■ **Input for this task**:
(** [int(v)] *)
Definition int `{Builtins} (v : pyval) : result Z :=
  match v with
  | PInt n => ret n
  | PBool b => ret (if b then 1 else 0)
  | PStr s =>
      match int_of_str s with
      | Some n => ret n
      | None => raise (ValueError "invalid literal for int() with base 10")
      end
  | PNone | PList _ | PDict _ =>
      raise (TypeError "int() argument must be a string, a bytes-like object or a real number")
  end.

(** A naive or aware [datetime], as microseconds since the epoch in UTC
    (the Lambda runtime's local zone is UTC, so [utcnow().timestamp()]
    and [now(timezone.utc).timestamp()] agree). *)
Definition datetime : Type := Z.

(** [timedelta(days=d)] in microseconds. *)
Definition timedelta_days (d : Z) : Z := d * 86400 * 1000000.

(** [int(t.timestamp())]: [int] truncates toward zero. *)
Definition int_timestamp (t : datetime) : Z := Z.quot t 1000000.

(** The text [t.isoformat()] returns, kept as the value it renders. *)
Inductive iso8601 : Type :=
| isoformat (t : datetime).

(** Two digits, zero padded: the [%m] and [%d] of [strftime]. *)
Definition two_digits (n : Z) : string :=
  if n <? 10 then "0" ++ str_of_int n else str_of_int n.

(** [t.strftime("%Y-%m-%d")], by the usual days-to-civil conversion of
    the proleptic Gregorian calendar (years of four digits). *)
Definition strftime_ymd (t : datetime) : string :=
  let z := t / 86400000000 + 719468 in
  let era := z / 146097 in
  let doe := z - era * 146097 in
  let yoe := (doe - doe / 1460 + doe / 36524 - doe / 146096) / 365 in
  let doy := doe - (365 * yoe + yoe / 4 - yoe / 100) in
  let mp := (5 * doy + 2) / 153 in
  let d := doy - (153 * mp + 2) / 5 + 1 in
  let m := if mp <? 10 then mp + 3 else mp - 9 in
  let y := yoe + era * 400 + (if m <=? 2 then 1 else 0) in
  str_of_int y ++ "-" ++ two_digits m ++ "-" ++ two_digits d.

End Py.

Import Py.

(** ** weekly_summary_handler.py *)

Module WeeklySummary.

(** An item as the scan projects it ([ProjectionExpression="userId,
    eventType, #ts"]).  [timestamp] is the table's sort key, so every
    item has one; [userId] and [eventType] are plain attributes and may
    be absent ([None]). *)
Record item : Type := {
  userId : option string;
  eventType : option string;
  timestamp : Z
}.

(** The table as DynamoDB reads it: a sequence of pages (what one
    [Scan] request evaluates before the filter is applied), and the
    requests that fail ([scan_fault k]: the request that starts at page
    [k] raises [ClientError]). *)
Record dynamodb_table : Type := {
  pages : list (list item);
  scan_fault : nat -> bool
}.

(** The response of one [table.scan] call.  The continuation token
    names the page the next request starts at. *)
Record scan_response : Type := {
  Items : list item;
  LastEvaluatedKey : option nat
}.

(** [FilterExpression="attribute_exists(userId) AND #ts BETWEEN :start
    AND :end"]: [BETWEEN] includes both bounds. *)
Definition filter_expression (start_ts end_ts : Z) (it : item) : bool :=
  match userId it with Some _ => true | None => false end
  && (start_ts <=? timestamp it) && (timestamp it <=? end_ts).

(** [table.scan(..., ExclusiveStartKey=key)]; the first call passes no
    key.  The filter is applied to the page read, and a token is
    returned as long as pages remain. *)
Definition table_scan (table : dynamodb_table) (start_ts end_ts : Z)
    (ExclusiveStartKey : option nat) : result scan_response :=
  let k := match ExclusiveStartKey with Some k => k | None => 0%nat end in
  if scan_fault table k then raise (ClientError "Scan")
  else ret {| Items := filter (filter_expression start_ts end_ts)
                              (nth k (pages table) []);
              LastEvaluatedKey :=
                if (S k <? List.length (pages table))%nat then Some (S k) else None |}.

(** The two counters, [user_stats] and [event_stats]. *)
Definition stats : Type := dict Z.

■ **Exercise instructions**: From the data above, gather every line that includes the word "eventType".

■ **Finished task**:
    eventType, #ts"]).  [timestamp] is the table's sort key, so every
    item has one; [userId] and [eventType] are plain attributes and may
  eventType : option string;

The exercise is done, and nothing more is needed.